As I mentioned before “Photojournalistic Wedding Photography” has kind of become a buzz word in the wedding industry, but many outside of the photo world often mistake it for several things. Make sure when you are looking for a photographer who says they shoot “Photojournalistically”, that not only do they shoot documentary style, but that you actually know what that means yourself.
First a little bit about what “Documentary” style isn’t
1. A wedding shot in all black & white, is not documentary style. Black & White film was a cheap alternative to color film and many of the photojournalists I talked about above, started out shooting just in black & white. This is a film choice not a style. Although there is a different astetic to black & white photography. It is not a style in itself.
2. Different angles, close up & purposefully blurred photos, doesn’t make it documentary. All photographers strive to get different looks of a subject, myself included. These are part of a photographer personal style.
3. It has to be candid? No not really. It’s very hard to not notice somebody standing 2 feet from you with 3 cameras wrapped around their neck, but it’s easy to get use to that person being there and in time forgetting about them. Plus, all good documentaries have head shots or group photos. Looking at the camera isn’t a sin in this style, but doing the old “buddies with their arms around each others shoulders” photo isn’t what it is about.
So what is documentary style?
Basically it is the idea that what you are taking photos of will eventually have a final output, and ending if you will.

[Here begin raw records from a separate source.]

(** X15. For a build without GIT_DATE and GIT_SHA whose __DATE__ has the
    form "Mmm dd yyyy" of ISO C, [engine_info] is
    "Pikafish dev-YYYYMMDD-nogit" followed by the author line, with the
    month as its two-digit number and the day padded with a zero. *)
Theorem engine_info_dev_build (pf : Platform) (m : nat) (d : Z)
    (year : string) (to_uci : bool) :
  (m < 12)%nat ->
  1 <= d <= 31 ->
  no_space year = true ->
  engine_info pf {| GIT_DATE := None; GIT_SHA := None;
                    __DATE__ := date_text m d year |} to_uci
  = ("Pikafish dev-" ++ year ++ two_digits (Z.of_nat m + 1) ++ two_digits d
     ++ "-nogit" ++ (if to_uci then String "010" "id author " else " by ")
     ++ "the Pikafish developers (see AUTHORS file)")%string.
Proof.
  intros Hm Hd Hy. unfold engine_info, date_text.
  cbn [GIT_DATE GIT_SHA __DATE__].
  change (String.eqb version "dev") with true. cbv iota zeta.
  destruct (extract_month pf m
              ((if (d <? 10)%Z then " " else EmptyString) ++ decimal d ++ " " ++ year) Hm)
    as (M1 & M2).
  change (" " ++ (if (d <? 10)%Z then " " else EmptyString) ++ decimal d ++ " " ++ year)%string
    with (String " " ((if (d <? 10)%Z then " " else EmptyString) ++ decimal d ++ " " ++ year)).
  rewrite M1.
  destruct (extract_day d year Hd) as (D1 & D2).
  change (" " ++ year)%string with (String " " year).
  rewrite D1, (extract_last_word year Hy), M2, D2.
  unfold version. cbn [append]. rewrite !string_app_assoc. reflexivity.
Qed.

(** ** Debug counters *)

Lemma update_at_length {A : Type} (f : A -> A) (l : list A) :
  forall i, List.length (update_at i f l) = List.length l.
Proof.
  induction l as [|x l IH]; intros [|i]; simpl; try reflexivity.
  rewrite IH. reflexivity.
Qed.

Lemma nth_update_at_same {A : Type} (f : A -> A) (d : A) (l : list A) :
  forall i, (i < List.length l)%nat -> nth i (update_at i f l) d = f (nth i l d).
Proof.
  induction l as [|x l IH]; intros [|i] H; simpl in *; try lia;
    [reflexivity|]. apply IH. lia.
Qed.

Lemma nth_update_at_other {A : Type} (f : A -> A) (d : A) (l : list A) :
  forall i j, i <> j -> nth j (update_at i f l) d = nth j l d.
Proof.
  induction l as [|x l IH]; intros [|i] [|j] H; simpl; try reflexivity;
    try contradiction. apply IH. lia.
Qed.

Lemma update_at_Forall {A : Type} (P : A -> Prop) (f : A -> A) (l : list A) :
  (forall x, P x -> P (f x)) -> Forall P l ->
  forall i, Forall P (update_at i f l).
Proof.
  intros Hf H. induction H as [|x l Hx Hl IH]; intros [|i]; simpl;
    constructor; auto.
Qed.

Lemma fetch_add_well_formed (n : nat) (a : DebugArray) (slot index v : Z) :
  well_formed n a -> well_formed n (fetch_add a slot index v).
Proof.
  intros [L F]. unfold fetch_add.
  destruct ((slot <? 0) || (index <? 0)); [split; assumption|].
  split.
  - rewrite update_at_length. exact L.
  - apply update_at_Forall; [|exact F].
    intros row R. rewrite update_at_length. exact R.
Qed.

Lemma row_length (n : nat) (a : DebugArray) (slot : Z) :
  well_formed n a -> 0 <= slot < MaxDebugSlots ->
  List.length (nth (Z.to_nat slot) a []) = n.
Proof.
  intros [L F] H. rewrite Forall_forall in F. apply F. apply nth_In.
  rewrite L. unfold MaxDebugSlots in *. lia.
Qed.

Lemma counter_fetch_add_same (n : nat) (a : DebugArray) (slot index v : Z) :
  well_formed n a -> 0 <= slot < MaxDebugSlots ->
  0 <= index < Z.of_nat n ->
  counter (fetch_add a slot index v) slot index
  = wrap_int64 (counter a slot index + v).
Proof.
  intros W Hs Hi. pose proof (row_length n a slot W Hs) as R.
  destruct W as [L F]. unfold counter, fetch_add.
  replace ((slot <? 0) || (index <? 0)) with false
    by (symmetry; apply orb_false_iff; split; apply Z.ltb_ge; lia).
  rewrite nth_update_at_same by (rewrite L; unfold MaxDebugSlots in *; lia).
  rewrite nth_update_at_same by lia. reflexivity.
Qed.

Your wedding is essentially a story and capturing moments that happen during it are very important. Detailed images of rings, glasses, hands and so on are elements of that story and when laid out in a book or slide show, these images should flow together like a story without words, or voices.
A photographers personal style is their own, you can see this in their portfolio, as chances are it is a collection of the work they have done that they feel represents what they do best. A sample of how they photograph a wedding from start to finish,is a good indicator of the overall style they shoot in. Are they Documentary? Artistic? Commercial?
And while you may not have the eye that a photographer has to tell the difference, just know if you see a lot of straight on photos of people looking right at the camera, chances are that photographer won’t be laying upside down on the dance floor to get the guys diving for the garter. And if you see an image like the one at the top of the page, chances are that photographer isn’t going to grant somebodies request for a grip and grin photo.
There’s a photo I show in my full wedding presentation. It’s of a groom on the ground with his butt in the air looking under a bed. I love the weird look I get from brides, but the next photo is his cat, under the bed, because he was looking for it as friends and family gathered at his home prior to the ceremony. I always say that there’s a method to my madness. Make sure you ask about that method and figure out whether it’s right for you or not.